RECORDS SUPPLIED
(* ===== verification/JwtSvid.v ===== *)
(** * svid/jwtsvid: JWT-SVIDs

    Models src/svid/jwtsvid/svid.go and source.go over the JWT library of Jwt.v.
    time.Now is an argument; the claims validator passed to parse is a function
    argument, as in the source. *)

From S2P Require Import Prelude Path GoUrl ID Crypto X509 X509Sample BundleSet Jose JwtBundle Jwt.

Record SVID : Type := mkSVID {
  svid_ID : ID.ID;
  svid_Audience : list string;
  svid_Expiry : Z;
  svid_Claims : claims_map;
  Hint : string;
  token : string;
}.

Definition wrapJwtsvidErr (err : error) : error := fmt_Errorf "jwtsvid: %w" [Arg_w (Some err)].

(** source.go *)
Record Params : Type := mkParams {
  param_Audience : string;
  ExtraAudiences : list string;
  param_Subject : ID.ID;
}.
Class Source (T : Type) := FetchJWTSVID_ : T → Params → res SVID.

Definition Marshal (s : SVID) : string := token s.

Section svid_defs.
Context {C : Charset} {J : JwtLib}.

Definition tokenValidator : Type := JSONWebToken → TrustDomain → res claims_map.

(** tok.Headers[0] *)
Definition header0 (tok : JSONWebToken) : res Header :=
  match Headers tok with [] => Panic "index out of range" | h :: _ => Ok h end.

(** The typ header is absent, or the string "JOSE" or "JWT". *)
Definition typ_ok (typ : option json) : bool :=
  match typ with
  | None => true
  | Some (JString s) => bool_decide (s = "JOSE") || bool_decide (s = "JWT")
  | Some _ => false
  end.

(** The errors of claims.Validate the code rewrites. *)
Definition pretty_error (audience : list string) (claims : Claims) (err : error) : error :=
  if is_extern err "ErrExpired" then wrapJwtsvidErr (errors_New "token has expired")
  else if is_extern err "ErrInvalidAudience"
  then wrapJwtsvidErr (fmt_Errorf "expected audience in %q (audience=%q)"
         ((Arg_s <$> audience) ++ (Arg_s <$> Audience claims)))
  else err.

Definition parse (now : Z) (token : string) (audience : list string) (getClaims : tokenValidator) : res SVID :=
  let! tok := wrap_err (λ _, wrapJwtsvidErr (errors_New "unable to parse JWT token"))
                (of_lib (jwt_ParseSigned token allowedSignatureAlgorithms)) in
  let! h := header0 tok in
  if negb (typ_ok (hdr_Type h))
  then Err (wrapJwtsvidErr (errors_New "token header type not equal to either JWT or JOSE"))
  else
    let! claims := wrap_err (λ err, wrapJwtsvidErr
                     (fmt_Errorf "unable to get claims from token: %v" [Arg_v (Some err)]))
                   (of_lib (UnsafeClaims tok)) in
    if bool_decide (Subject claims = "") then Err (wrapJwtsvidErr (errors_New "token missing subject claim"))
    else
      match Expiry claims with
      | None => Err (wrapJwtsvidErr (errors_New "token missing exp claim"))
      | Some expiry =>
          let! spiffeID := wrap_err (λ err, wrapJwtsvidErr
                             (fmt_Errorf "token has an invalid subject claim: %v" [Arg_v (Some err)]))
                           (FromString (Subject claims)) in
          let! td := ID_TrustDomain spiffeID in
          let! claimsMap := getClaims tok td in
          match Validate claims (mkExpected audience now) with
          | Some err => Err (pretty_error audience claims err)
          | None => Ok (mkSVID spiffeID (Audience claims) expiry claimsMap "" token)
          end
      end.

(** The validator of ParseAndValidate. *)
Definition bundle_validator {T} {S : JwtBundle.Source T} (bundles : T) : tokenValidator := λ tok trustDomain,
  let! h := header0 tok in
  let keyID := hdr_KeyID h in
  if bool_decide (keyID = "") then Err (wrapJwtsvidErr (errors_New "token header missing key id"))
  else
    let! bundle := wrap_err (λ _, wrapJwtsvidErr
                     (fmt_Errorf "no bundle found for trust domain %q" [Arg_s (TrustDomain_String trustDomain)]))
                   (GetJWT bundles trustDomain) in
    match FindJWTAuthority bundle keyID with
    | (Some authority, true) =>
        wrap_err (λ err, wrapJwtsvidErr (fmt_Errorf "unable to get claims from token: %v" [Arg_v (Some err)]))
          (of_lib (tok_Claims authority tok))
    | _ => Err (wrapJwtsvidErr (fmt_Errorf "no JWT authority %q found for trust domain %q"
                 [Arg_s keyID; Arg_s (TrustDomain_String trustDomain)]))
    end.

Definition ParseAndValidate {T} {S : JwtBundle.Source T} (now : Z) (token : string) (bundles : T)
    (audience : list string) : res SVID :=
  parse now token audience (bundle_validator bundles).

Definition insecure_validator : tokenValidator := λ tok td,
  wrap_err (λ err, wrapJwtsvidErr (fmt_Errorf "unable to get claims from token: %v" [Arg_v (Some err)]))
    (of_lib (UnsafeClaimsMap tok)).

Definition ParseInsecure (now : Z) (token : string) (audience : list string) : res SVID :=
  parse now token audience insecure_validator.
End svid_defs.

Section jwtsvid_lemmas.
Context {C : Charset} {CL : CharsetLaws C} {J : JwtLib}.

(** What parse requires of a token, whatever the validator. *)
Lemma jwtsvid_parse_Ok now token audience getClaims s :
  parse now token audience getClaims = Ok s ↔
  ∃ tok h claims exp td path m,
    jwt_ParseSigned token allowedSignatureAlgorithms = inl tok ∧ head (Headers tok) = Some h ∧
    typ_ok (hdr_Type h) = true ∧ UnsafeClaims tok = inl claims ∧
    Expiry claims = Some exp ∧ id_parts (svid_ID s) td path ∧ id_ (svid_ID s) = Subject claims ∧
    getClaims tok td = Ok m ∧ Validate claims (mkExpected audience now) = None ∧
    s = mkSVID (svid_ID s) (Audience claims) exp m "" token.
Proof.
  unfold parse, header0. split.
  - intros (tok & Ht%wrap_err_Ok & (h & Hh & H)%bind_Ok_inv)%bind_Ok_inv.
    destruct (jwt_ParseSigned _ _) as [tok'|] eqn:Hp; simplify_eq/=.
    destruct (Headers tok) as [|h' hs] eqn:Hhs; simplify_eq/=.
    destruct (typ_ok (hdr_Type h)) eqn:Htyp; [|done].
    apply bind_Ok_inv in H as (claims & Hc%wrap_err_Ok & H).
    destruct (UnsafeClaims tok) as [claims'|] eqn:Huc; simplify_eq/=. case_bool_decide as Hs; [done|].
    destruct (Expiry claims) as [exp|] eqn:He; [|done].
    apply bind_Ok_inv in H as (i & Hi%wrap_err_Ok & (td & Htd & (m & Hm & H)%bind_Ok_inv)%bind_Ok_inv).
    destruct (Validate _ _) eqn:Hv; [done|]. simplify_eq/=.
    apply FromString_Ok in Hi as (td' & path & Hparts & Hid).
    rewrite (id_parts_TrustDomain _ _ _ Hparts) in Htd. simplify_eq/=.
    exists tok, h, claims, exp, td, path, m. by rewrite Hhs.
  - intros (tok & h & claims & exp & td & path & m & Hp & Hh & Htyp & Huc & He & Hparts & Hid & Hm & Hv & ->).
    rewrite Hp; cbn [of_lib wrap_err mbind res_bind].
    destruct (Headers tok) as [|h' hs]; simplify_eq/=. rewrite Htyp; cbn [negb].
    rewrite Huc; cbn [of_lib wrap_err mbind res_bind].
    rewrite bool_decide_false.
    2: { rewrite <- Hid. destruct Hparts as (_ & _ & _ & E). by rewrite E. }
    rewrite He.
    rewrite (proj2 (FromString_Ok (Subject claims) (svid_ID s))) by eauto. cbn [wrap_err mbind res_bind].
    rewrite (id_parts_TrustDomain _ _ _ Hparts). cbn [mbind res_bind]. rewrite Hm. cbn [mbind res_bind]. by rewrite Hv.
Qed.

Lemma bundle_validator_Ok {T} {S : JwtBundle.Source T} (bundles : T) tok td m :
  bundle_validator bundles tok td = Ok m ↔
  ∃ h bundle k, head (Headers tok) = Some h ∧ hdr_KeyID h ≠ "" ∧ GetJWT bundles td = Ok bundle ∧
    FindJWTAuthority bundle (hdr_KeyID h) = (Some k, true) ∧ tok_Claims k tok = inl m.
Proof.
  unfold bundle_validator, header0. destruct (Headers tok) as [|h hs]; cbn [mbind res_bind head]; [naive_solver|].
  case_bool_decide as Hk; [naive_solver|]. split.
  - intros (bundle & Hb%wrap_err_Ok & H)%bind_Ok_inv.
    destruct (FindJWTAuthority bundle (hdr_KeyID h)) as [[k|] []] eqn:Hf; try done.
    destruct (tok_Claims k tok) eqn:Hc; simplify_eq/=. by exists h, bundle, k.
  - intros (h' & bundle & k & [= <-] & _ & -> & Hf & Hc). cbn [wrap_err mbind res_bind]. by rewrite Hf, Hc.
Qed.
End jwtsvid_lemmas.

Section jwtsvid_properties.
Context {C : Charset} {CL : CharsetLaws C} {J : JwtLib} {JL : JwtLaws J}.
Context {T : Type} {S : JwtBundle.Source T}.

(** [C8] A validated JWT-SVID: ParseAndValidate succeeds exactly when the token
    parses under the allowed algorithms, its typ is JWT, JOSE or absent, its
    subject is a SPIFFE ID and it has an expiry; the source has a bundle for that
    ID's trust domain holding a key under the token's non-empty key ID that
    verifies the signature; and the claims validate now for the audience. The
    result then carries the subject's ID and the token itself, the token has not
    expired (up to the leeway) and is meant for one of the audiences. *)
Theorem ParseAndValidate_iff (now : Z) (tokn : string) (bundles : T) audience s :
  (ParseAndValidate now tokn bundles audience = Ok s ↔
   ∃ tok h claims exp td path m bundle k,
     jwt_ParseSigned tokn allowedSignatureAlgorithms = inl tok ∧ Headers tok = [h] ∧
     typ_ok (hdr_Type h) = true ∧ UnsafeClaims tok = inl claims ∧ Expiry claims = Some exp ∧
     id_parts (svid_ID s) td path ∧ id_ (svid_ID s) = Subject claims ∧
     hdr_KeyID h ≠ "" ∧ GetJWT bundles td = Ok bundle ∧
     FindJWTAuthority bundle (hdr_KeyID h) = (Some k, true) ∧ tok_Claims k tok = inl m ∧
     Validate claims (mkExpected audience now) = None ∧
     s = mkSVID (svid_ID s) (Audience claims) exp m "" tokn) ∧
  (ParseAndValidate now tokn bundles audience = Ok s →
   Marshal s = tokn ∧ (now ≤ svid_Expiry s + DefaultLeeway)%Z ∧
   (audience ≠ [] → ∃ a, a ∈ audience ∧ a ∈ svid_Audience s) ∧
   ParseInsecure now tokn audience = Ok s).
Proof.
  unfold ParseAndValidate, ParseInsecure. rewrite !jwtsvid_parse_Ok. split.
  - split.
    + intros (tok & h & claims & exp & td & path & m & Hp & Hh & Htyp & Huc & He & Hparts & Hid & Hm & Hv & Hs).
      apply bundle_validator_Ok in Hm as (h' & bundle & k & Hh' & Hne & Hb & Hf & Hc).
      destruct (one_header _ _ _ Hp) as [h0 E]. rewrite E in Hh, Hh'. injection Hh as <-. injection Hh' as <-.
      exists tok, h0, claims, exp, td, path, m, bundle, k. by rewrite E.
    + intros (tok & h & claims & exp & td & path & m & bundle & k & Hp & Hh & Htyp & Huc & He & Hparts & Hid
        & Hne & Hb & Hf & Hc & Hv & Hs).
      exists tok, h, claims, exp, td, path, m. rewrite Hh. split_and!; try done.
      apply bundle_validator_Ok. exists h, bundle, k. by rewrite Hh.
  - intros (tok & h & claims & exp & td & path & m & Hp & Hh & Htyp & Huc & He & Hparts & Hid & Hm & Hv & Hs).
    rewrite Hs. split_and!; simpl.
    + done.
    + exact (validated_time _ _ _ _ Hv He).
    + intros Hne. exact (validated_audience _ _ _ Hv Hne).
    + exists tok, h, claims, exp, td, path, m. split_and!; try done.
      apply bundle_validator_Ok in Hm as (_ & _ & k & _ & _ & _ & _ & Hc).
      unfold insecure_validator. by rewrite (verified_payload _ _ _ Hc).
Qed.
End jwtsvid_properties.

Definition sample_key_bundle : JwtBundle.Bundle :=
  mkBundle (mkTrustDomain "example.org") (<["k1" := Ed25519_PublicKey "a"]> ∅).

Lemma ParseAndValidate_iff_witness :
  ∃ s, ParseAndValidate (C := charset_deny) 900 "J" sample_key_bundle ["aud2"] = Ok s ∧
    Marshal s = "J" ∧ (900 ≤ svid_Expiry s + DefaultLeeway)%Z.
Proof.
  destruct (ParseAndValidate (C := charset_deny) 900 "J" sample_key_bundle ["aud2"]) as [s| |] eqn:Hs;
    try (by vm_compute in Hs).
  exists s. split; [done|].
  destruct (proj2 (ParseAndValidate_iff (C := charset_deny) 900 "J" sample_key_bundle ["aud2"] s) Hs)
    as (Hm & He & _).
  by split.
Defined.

--

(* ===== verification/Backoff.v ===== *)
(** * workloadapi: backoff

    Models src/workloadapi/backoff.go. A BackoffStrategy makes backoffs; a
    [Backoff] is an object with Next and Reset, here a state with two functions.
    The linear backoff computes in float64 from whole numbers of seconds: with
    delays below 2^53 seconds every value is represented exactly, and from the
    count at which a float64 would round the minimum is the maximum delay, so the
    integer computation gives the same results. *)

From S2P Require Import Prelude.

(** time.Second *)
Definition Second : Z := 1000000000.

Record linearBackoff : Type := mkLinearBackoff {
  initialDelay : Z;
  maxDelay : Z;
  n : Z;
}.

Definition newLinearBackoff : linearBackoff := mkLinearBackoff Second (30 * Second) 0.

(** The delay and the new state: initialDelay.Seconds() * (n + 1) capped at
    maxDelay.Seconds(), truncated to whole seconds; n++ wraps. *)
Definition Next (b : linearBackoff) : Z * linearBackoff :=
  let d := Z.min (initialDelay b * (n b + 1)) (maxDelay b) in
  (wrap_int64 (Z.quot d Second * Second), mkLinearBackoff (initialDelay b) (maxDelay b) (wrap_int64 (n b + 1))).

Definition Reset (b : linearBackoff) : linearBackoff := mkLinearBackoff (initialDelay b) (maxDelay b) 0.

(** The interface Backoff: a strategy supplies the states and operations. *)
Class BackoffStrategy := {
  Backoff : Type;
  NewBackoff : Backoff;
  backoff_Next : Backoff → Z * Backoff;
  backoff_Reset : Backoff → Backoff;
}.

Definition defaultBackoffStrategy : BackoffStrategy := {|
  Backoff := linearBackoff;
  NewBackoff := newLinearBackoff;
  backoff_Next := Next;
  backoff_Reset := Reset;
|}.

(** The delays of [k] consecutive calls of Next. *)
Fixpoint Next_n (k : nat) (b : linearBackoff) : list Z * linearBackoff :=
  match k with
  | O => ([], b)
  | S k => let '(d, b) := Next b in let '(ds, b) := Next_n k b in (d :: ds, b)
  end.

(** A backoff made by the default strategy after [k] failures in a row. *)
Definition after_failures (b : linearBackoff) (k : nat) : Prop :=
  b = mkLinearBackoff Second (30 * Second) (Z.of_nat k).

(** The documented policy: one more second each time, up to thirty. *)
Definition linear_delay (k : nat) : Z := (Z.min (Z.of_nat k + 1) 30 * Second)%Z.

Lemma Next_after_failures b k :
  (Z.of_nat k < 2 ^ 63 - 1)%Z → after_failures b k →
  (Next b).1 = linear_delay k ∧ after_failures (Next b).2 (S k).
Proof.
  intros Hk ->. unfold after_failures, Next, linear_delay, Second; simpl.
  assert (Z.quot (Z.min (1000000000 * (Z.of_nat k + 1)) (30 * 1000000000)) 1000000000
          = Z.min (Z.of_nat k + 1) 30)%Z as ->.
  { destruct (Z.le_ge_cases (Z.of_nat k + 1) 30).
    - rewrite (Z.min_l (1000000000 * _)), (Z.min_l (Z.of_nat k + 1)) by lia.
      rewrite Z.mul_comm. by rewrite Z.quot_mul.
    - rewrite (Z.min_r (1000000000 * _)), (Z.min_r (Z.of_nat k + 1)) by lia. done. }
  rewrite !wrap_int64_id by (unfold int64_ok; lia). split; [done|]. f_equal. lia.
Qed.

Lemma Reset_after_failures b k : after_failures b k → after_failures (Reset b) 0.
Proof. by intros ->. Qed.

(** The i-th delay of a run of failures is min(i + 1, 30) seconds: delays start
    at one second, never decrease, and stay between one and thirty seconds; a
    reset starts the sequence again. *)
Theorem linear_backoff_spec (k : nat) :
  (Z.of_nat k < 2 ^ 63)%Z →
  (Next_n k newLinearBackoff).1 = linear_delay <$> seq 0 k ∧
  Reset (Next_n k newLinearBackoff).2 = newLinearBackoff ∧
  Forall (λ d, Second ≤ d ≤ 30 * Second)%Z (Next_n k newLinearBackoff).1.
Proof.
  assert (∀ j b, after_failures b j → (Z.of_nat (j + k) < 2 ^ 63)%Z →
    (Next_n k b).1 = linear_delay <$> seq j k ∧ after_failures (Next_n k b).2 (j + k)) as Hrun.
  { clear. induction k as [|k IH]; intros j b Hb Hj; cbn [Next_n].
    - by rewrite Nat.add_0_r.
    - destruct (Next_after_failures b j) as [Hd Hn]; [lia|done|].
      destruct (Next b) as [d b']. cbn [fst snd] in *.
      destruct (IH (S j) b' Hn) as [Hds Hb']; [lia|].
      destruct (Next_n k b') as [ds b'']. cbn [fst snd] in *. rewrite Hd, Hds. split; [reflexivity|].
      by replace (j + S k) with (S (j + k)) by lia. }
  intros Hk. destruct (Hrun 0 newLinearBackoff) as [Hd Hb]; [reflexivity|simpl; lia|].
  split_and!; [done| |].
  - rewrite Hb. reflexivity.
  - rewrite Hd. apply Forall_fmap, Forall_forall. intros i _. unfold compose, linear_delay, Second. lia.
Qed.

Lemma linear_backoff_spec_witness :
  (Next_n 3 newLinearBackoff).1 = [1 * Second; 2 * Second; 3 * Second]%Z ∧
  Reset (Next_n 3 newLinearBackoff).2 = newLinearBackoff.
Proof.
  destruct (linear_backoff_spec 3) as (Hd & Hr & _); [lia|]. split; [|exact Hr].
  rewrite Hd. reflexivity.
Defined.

WHAT TO DO
Reproduce each line from the data that has "GetJWT" in it.

RESPONSE BOX
                   (GetJWT bundles trustDomain) in
  ∃ h bundle k, head (Headers tok) = Some h ∧ hdr_KeyID h ≠ "" ∧ GetJWT bundles td = Ok bundle ∧
     hdr_KeyID h ≠ "" ∧ GetJWT bundles td = Ok bundle ∧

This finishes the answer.